Categories and names are exclusive provinces of the left hemisphere. If you are hung up on an ideology, whether Democracy, Republicanism, Marxism, or Anarchism, you’re stuck in your left hemisphere. If you defend your positions with logic and words, you’re stuck in your left hemisphere. If you can’t imagine an alternative, you are really stuck in the left. I’ll stop here.

Science and Scientism

How did we get here and come to this? Science was receptive to right hemisphere influence up until about the 1970s. That’s where Scientism began to take hold. Scientism is when faith in science becomes a religion. I feel that many scientists today are less likely to hold a belief in Scientism as a religious belief. Paradoxically, I think this is more apt to be a faith held by non-scientists. Unfortunately, this faith is exploited by politics as exemplified by the recent trust in science campaign perpetrated by politicians, which is to say non-scientists with their own agenda, whether they practised Scientism or not.

The problem is that the left hemisphere has an outsized ego. It thinks it’s always right. In practice, it’s right about half the time. Because of its reliance on stored data and a ‘belief’ that it doesn’t need to fresh its data until it’s effectively overwhelmed and acquiesced. It fails to give enough weight to the experienced world, so that it shifts belief further and further left, which is to say further from reality as it is.

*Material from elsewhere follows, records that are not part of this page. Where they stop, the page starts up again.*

(* ===== verification/IdeSpec.v ===== *)
(** * ide.c against its specification

    The abstract disk: a store and the requests that wait, served in order
    and each as memide.c serves it.  The runs of the driver (submissions by
    processes that then sleep, the disk finishing a command, interrupts, and
    whatever else the kernel does meanwhile) are runs of the abstract disk,
    and a driver whose disk answers serves every request. *)

From S2P Require Import Prelude Machine Hw StringC Spinlock Kalloc Vm VmWalk VmMap VmUser VmKern.
From S2P Require Import VmAlloc VmCopy Demo Kernel Sleep Bio Log Inode Console Fs Pipe File Proc.
From S2P Require Import Exec Sysfile KernelWp DemoK Mmap Trap MmapWp ProcProps BioWp LogProps Apic Ide IdeProps.
Import Ide.

(** ** The specification *)

(** A process asks for buffer [i]; the disk ends a command; the disk's
    interrupt is handled; the kernel leaves the buffers [bs]. *)
Inductive ide_ev := E_rw (i : nat) | E_finish | E_intr | E_kernel (bs : list buf).

(** The same request: other processes may still change the reference count. *)
Definition same_req (b b' : buf) : Prop :=
  bflags b = bflags b' /\ bdev b = bdev b' /\ blockno b = blockno b' /\ bdata b = bdata b'.

(** What the users of the driver observe: a buffer that is waiting is locked,
    so it is neither submitted again nor is its request changed. *)
Definition permitted (e : ide_ev) (s : store * list nat) : Prop :=
  match e with
  | E_rw i => i ∉ s.2
  | E_kernel bs => length bs = Z.to_nat NBUF /\ Forall (fun i => same_req (bs !!! i) (st_bufs s.1 !!! i)) s.2
  | E_finish | E_intr => True
  end.

Definition spec_next (e : ide_ev) (s : store * list nat) : store * list nat :=
  match e, s.2 with
  | E_rw i, q => (s.1, q ++ [i])
  | E_finish, _ => s
  | E_intr, [] => s
  | E_intr, i :: q => (transfer i s.1, q)
  | E_kernel bs, q => (Store bs (st_disk s.1), q)
  end.
(* ===== verification/ScreenProps.v ===== *)
(** * Output on the screen

    A text on the terminal: lines of at most 80 characters, the last of them
    unfinished; the screen shows the last 24.  The driver's cells and cursor
    are that picture of the text written so far, and the serial line has
    received the text. *)

From S2P Require Import Prelude Machine Digits Hw StringC Spinlock Kalloc Vm Kernel Sleep Bio Log Inode Console Trap Apic User UserProps Screen.
Import Screen.

(** ** The devices *)

(** The cursor registers of the CRT controller (an index register and a data
    register), and a serial port that becomes ready to send in time. *)
Class Term (D : Type) `{Hw D} := {
  sel : D -> Z;
  creg : D -> Z -> Z;
  sent : D -> list Z;
  term_sel : forall d v, 0 <= v < 256 -> let d' := port_out 0x3d4 v d in
    sel d' = v /\ (forall k, creg d' k = creg d k) /\ sent d' = sent d;
  term_rd : forall d, port_in 0x3d5 d = (creg d (sel d), d);
  term_wr : forall d v, 0 <= v < 256 -> let d' := port_out 0x3d5 v d in
    sel d' = sel d /\ (forall k, creg d' k = if k =? sel d then v else creg d k) /\ sent d' = sent d;
  term_poll : forall d, let r := port_in 0x3fd d in
    0 <= r.1 < 256 /\ (forall k, creg r.2 k = creg d k) /\ sent r.2 = sent d;
  term_ready : forall d, exists n, (n < 128)%nat /\
    bit_set (port_in 0x3fd (Nat.iter n (fun d => (port_in 0x3fd d).2) d)).1 0x20 = true;
  term_bus : forall a d, (bus_in a d).2 = d;
  term_send : forall d v, 0 <= v < 256 -> bit_set (port_in 0x3fd d).1 0x20 = true ->
    let d' := port_out 0x3f8 v (port_in 0x3fd d).2 in
    sent d' = sent d ++ [v] /\ forall k, creg d' k = creg d k }.

(** ** The text on a terminal *)

Definition COLS : nat := 80.

(** The unfinished line, and the finished ones, the last one first. *)
Definition text : Type := list Z * list (list Z).

Definition put (t : text) (c : Z) : text :=
  if c =? ch_nl then ([], t.1 :: t.2)
  else if (length t.1 =? COLS - 1)%nat then ([], (t.1 ++ [c]) :: t.2)
  else (t.1 ++ [c], t.2).

(** The row of the screen with the unfinished line. *)
Definition last_row (t : text) : nat := (length t.2 `min` 23)%nat.

Definition cursor (t : text) : Z := 80 * Z.of_nat (last_row t) + Z.of_nat (length t.1).

(** The character in row [r] and column [j]: a space right of a line and
    below the last one. *)
Definition char_at (t : text) (r j : nat) : Z :=
  if (r <=? last_row t)%nat then
    match (t.1 :: t.2) !! (last_row t - r)%nat with
    | Some line => default 32 (line !! j)
    | None => 32
    end
  else 32.

(** A cell shows a character; a cleared cell looks like a space. *)
Definition shows (v c : Z) : Prop := v = Z.lor c 0x0700 \/ c = 32 /\ v = 0.

Definition on_screen (t : text) (m : Z -> Z) : Prop :=
  forall r j, (r < 24)%nat -> (j < COLS)%nat -> shows (m (80 * Z.of_nat r + Z.of_nat j)) (char_at t r j).

Record text_ok (t : text) : Prop := {
  to_cur : (length t.1 < COLS)%nat;
  to_above : Forall (fun l => (length l <= COLS)%nat) t.2 }.

(** ** What [cgaputc] computes *)

Definition cga_pos (c pos : Z) : Z :=
  let pos := if c =? ch_nl then pos + (80 - pos mod 80)
    else if c =? BACKSPACE then (if 0 <? pos then pos - 1 else pos) else pos + 1 in
  if 24 <=? pos / 80 then pos - 80 else pos.

Definition cga_cells (c pos : Z) (m : Z -> Z) : Z -> Z :=
  let m1 := if (c =? ch_nl) || (c =? BACKSPACE) then m else set_cell pos (Z.lor (Z.land c 0xff) 0x0700) m in
  let pos1 := if c =? ch_nl then pos + (80 - pos mod 80)
    else if c =? BACKSPACE then (if 0 <? pos then pos - 1 else pos) else pos + 1 in
  let m2 := if 24 <=? pos1 / 80 then cells_clear (pos1 - 80) (cells_up m1) else m1 in
  set_cell (cga_pos c pos) 0x0720 m2.

(** ** The picture of the text *)

Lemma shows_space : shows 0x0720 32.
Proof. by left. Qed.

Lemma cell_split r j r' j' : (j < 80)%nat -> (j' < 80)%nat ->
  80 * Z.of_nat r + Z.of_nat j = 80 * Z.of_nat r' + Z.of_nat j' -> r = r' /\ j = j'.
Proof. lia. Qed.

It trusts the symbol of the tree more than the tree itself. We may all be familiar with stories of cars driving down train tracks and off cliffs because the SAT-NAV user put more faith in their device than the world outside. This is the risk companies face as well, choosing to believe that the documented process is superior to the system in and of itself.

Getting on About?

You may be wondering what inspired me to write this and where I get my information. My realisation started in chapter 9 of The Matter with Things and was reinforced by this video interview by its author, Iain McGilchrist.

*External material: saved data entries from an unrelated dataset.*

(* ===== verification/KbdProps.v ===== *)
(** * The keyboard: what is typed is what the console reads

    [strokes c]: the scan codes of a person who types [c] on a US keyboard,
    given by the positions of its keys.  The handler translates them back,
    for every text. *)

From Stdlib Require Import FunctionalExtensionality.
From S2P Require Import Prelude Machine Digits Hw StringC Spinlock Kalloc Vm Kernel Sleep Bio Log Inode Console.
From S2P Require Import Kbd.
Import Kbd.

(** ** Typing *)

(** The keys of a US keyboard in rows from left to right: the scan code (set
    1) of the first key of the row, the characters on the keys, and those on
    them with shift.  Then the keys for blank, escape, backspace, tab and
    enter. *)
Definition us_rows : list (Z * list Z * list Z) :=
  [(0x02, chars "1234567890-=", chars "!@#$%^&*()_+");
   (0x10, chars "qwertyuiop[]", chars "QWERTYUIOP{}");
   (0x1E, chars "asdfghjkl;'`", chars "ASDFGHJKL:" ++ [34; 126]);
   (0x2B, chars "\zxcvbnm,./", chars "|ZXCVBNM<>?");
   (0x39, [32], []); (0x01, [27], []); (0x0E, [8], []); (0x0F, [9], []); (0x1C, [10], [])].

(** The key of a row on which [c] is found. *)
Definition key_in (row : Z * list Z) (c : Z) : option Z :=
  (fun p => fst row + Z.of_nat (fst p)) <$> list_find (fun x => x = c) (snd row).

Fixpoint key_of (rows : list (Z * list Z)) (c : Z) : option Z :=
  match rows with
  | [] => None
  | row :: rows' => match key_in row c with Some k => Some k | None => key_of rows' c end
  end.

(** Press and release, with the shift key held down where it is needed. *)
Definition strokes (c : Z) : list Z :=
  match key_of ((fun r => r.1) <$> us_rows) c with
  | Some k => [k; k + 0x80]
  | None =>
      match key_of ((fun r => (r.1.1, r.2)) <$> us_rows) c with
      | Some k => [0x2A; k; k + 0x80; 0xAA]
      | None => []
      end
  end.

Definition typeable (c : Z) : bool := ((32 <=? c) && (c <=? 126)) || bool_decide (c ∈ [8; 9; 10; 27]).

(** The results for a list of scan codes, and the last [shift]. *)
Fixpoint codes (shift : Z) (l : list Z) : list Z * Z :=
  match l with
  | [] => ([], shift)
  | x :: l' => let r := kbd_code shift x in let r' := codes r.2 l' in (r.1 :: r'.1, r'.2)
  end.

Lemma codes_app shift a b : codes shift (a ++ b) =
  let r := codes shift a in let r' := codes r.2 b in (r.1 ++ r'.1, r'.2).
Proof.
  revert shift. induction a as [|x a IH]; intros shift; [simpl; by destruct (codes shift b)|]. simpl. by rewrite IH.
Qed.

(** No modifier is down and caps lock is off. *)
Definition calm (shift : Z) : Prop := shift ∈ [0; NUMLOCK; SCROLLLOCK; NUMLOCK + SCROLLLOCK].

Definition seen (cs : list Z) : list Z := filter (fun c => c <> 0) cs.

Definition stroke_test (shift c : Z) : bool :=
  negb (typeable c) || bool_decide (seen (codes shift (strokes c)).1 = [c] /\ (codes shift (strokes c)).2 = shift).

Lemma stroke_tests : forallb (fun c => forallb (fun sh => stroke_test sh c) [0; NUMLOCK; SCROLLLOCK; NUMLOCK + SCROLLLOCK]) (seqZ 0 127) = true.
Proof. vm_compute. reflexivity. Qed.

Lemma stroke_ok shift c : calm shift -> typeable c = true ->
  seen (codes shift (strokes c)).1 = [c] /\ (codes shift (strokes c)).2 = shift.
Proof.
  intros Hc Ht. assert (Hr : 0 <= c < 127).
  { unfold typeable in Ht. apply orb_prop in Ht as [Ht|Ht]; [lia|]. apply bool_decide_eq_true in Ht. set_solver by lia. }
  pose proof stroke_tests as E. rewrite forallb_forall in E. specialize (E c ltac:(apply list_elem_of_In, elem_of_seqZ; lia)).
  rewrite forallb_forall in E. specialize (E shift ltac:(by apply list_elem_of_In)). unfold stroke_test in E. rewrite Ht in E.
  by apply bool_decide_eq_true in E.
Qed.

Lemma typed_codes shift text : calm shift -> Forall (fun c => typeable c = true) text ->
  seen (codes shift (concat (strokes <$> text))).1 = text /\ (codes shift (concat (strokes <$> text))).2 = shift.
Proof.
  intros Hc. induction 1 as [|c text Ht _ [IH1 IH2]]; [done|]. rewrite fmap_cons. cbn [concat]. rewrite codes_app. cbn zeta.
  destruct (stroke_ok shift c Hc Ht) as [E1 E2]. rewrite E2. cbn [fst snd]. split; [|done].
  unfold seen in *. by rewrite list.filter_app, E1, IH1.
Qed.

Lemma key_of_range rows c k :
  Forall (fun r => 0 <= fst r /\ fst r + Z.of_nat (length (snd r)) <= 0x80) rows ->
  key_of rows c = Some k -> 0 <= k < 0x80.
Proof.
  induction 1 as [|r rows Hr _ IH]; [done|]. cbn [key_of]. unfold key_in.
  destruct (list_find _ _) as [[i x]|] eqn:E; [|exact IH]. intros [= <-]. apply list_find_Some in E as (Hl & _).
  apply lookup_lt_Some in Hl. simpl. lia.
Qed.

Lemma strokes_bytes text : Forall (fun x => 0 <= x < 256) (concat (strokes <$> text)).
Proof.
  induction text as [|c text IH]; [constructor|]. rewrite fmap_cons. cbn [concat]. apply Forall_app. split; [|done].
  unfold strokes. destruct (key_of (_ <$> us_rows) c) as [k|] eqn:E1.
  - apply key_of_range in E1; [repeat constructor; lia|]. repeat constructor; discriminate.
  - destruct (key_of ((fun r => (r.1.1, r.2)) <$> us_rows) c) as [k|] eqn:E2; [|constructor].
    apply key_of_range in E2; [repeat constructor; lia|]. repeat constructor; discriminate.
Qed.

(** Every result is a character. *)
Lemma kbd_code_range shift data : 0 <= (kbd_code shift data).1 < 256.
Proof.
  unfold kbd_code. destruct (data =? 0xE0); [simpl; lia|]. destruct (bit_set data 0x80); [simpl; lia|]. cbv zeta. cbn [fst].
  match goal with |- context [charcode ?i !!! ?j] => set (c := charcode i !!! j); assert (Hc : 0 <= c < 256) end.
  { assert (Ht : forall l j, forallb (fun x => (0 <=? x) && (x <? 256)) l = true -> 0 <= l !!! j < 256).
    { intros l j E. rewrite forallb_forall in E. rewrite list_lookup_total_alt. destruct (l !! j) as [x|] eqn:Ex; simpl; [|lia].
      specialize (E x ltac:(apply list_elem_of_In; by eapply list_elem_of_lookup_2)). lia. }
    unfold c, charcode. destruct (_ =? 0); [|destruct (_ =? 1)]; apply Ht; vm_compute; reflexivity. }
  clearbody c. destruct (bit_set _ CAPSLOCK); [|lia]. zcases; rewrite ?u32_small by lia; lia.
Qed.

(** ** The controller *)

(** The scan codes that wait in the keyboard controller. *)
Class KbdHw (D : Type) `{Hw D} := {
  waiting : D -> list Z;
  kb_none : forall d, waiting d = [] -> exists v, port_in 0x64 d = (v, d) /\ Z.land (u8 v) 1 = 0;
  kb_some : forall d x l, waiting d = x :: l ->
    (exists v, port_in 0x64 d = (v, d) /\ Z.land (u8 v) 1 <> 0) /\
    exists d', port_in 0x60 d = (x, d') /\ waiting d' = l }.

Section Handler.
Context {D : Type} `{KbdHw D}.

Lemma getc_all_run l : forall (s : kbst (D := D)), waiting (kdev s) = l -> Forall (fun x => 0 <= x < 256) l ->
  exists d, kbdintr (S (length l)) s = Ok (codes (kshift s) l).1 (Kbst d (codes (kshift s) l).2) /\ waiting d = [].
Proof.
  induction l as [|x l IH]; intros s Hw Hl; unfold kbdintr; cbn [getc_all length].
  - destruct (kb_none _ Hw) as (v & Ev & Hv). exists (kdev s). split; [|done]. unfold kbdgetc, bind, inb. cbn [bindr]. simpl.
    rewrite Ev. cbn [fst snd]. rewrite Hv. simpl. by destruct s.
  - destruct (kb_some _ _ _ Hw) as ((v & Ev & Hv) & d' & Ed & Hd). apply Forall_cons_1 in Hl as [Hx Hl].
    set (r := kbd_code (kshift s) x). destruct (IH (Kbst d' r.2) Hd Hl) as (d & E & Hd2). exists d. split; [|done].
    rewrite (bind_ok _ _ _ r.1 (Kbst d' r.2)).
    + pose proof (kbd_code_range (kshift s) x) as Hr. fold r in Hr. destruct (Z.leb_spec 0 r.1); [|lia].
      unfold kbdintr in E; cbn [getc_all length] in E. erewrite bind_ok by exact E. done.
    + unfold kbdgetc. erewrite bind_ok by (unfold inb; simpl; rewrite Ev; reflexivity). cbn [fst snd].
      rewrite (proj2 (Z.eqb_neq _ _) Hv). erewrite bind_ok by (unfold inb; simpl; rewrite Ed; reflexivity). cbn [fst snd].
      rewrite u8_small by done. done.
Qed.
End Handler.

(** The console ignores the zeros of key releases and modifiers. *)
Lemma for_all_seen cs s :
  for_all cs (fun c => consoleintr_char c ;; ret tt) s = for_all (seen cs) (fun c => consoleintr_char c ;; ret tt) s.
Proof.
  revert s. induction cs as [|c cs IH]; intros s; [done|]. unfold seen in *. cbn [for_all]. destruct (decide (c = 0)) as [->|Hc].
  - rewrite filter_cons_False by naive_solver. unfold bind at 1. simpl. apply IH.
  - rewrite filter_cons_True by done. cbn [for_all]. unfold bind. f_equal. apply functional_extensionality. intros u.
    apply functional_extensionality. intros s'. apply IH.
Qed.

Lemma consoleintr_seen cs s : consoleintr cs s = consoleintr (seen cs) s.
Proof.
  unfold consoleintr, bind. f_equal. apply functional_extensionality. intros u. apply functional_extensionality. intros s'.
  by rewrite for_all_seen.
Qed.

(** C24. Typing reaches the console: while no modifier is down and caps lock is
    off, the handler takes from the US keyboard of a person who types [text]
    characters that the console treats exactly as [text]; the controller is
    empty afterwards and [shift] is as before. *)
Theorem typed_text_reaches_console {D} `{KbdHw D} (s : kbst (D := D)) text :
  calm (kshift s) -> Forall (fun c => typeable c = true) text -> waiting (kdev s) = concat (strokes <$> text) ->
  exists cs d, kbdintr (S (length (concat (strokes <$> text)))) s = Ok cs (Kbst d (kshift s)) /\
    waiting d = [] /\ forall k, consoleintr cs k = consoleintr text k.
Proof.
  intros Hc Ht Hw. destruct (typed_codes (kshift s) text Hc Ht) as [E1 E2].
  destruct (getc_all_run _ s Hw) as (d & E & Hd); [by apply strokes_bytes|].
  exists (codes (kshift s) (concat (strokes <$> text))).1, d. split_and!; [by rewrite E, E2|done|].
  intros k. by rewrite consoleintr_seen, E1.
Qed.

(** ** A keyboard *)

#[export] Instance queue_hw : Hw (list Z) := {|
  port_in p d :=
    if p =? 0x64 then (if bool_decide (d = []) then 0 else 1, d)
    else if p =? 0x60 then match d with x :: l => (x, l) | [] => (0, []) end else (0, d);
  port_out _ _ d := d; port_ins _ _ d := ([], d); port_outs _ _ d := d; bus_in _ d := (0, d); bus_out _ _ _ d := d |}.

#[export, refine] Instance queue_kbd : KbdHw (list Z) := {| waiting d := d |}.
Proof.
  - intros d ->. by exists 0.
  - intros d x l ->. split; [by exists 1|]. by exists l.
Defined.

Lemma typed_text_reaches_console_witness :
  exists cs d, kbdintr 19 (Kbst (concat (strokes <$> chars "ls | Wc")) 0) = Ok cs (Kbst d 0) /\
    forall k, consoleintr cs k = consoleintr (chars "ls | Wc") k.
Proof.
  destruct (typed_text_reaches_console (Kbst (concat (strokes <$> chars "ls | Wc")) 0) (chars "ls | Wc")) as (cs & d & E & _ & Hk).
  - unfold calm. simpl. set_solver.
  - repeat constructor.
  - done.
  - exists cs, d. split; [exact E|exact Hk].
Defined.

Actually, it started even before this with The Corporation, a Canadian documentary and companion book released in 2003. One of the points of The Corporation is to articulate the parallels between corporate behaviour relative to the definition of psychopathy as presented in The Diagnostic and Statistical Manual of Mental Disorders, henceforth DSM. Per Wikipedia, the DSM ‘is a publication by the American Psychiatric Association for the classification of mental disorders using a common language and standard criteria and is the main book for the diagnosis and treatment of mental disorders in the United States and is considered one of the “Bibles” of psychiatry’. Essentially, corporations ticked all the boxes.

Methodologically, this assertion is a bit weak, but it is at least sometimes entirely valid despite provoking an emotional trigger reaction. Nonetheless, this established corporations as pathological entities. But that is not my focus here. It simply tilled the soil for me to be more receptive to this topic. This topic is less about the legal fiction that is a corporation and more about the people embodied in it. From the height of the C-suite to the workaday staff, floor workers, warehouse workers, and the mailroom. Do they still have mailrooms? I digress.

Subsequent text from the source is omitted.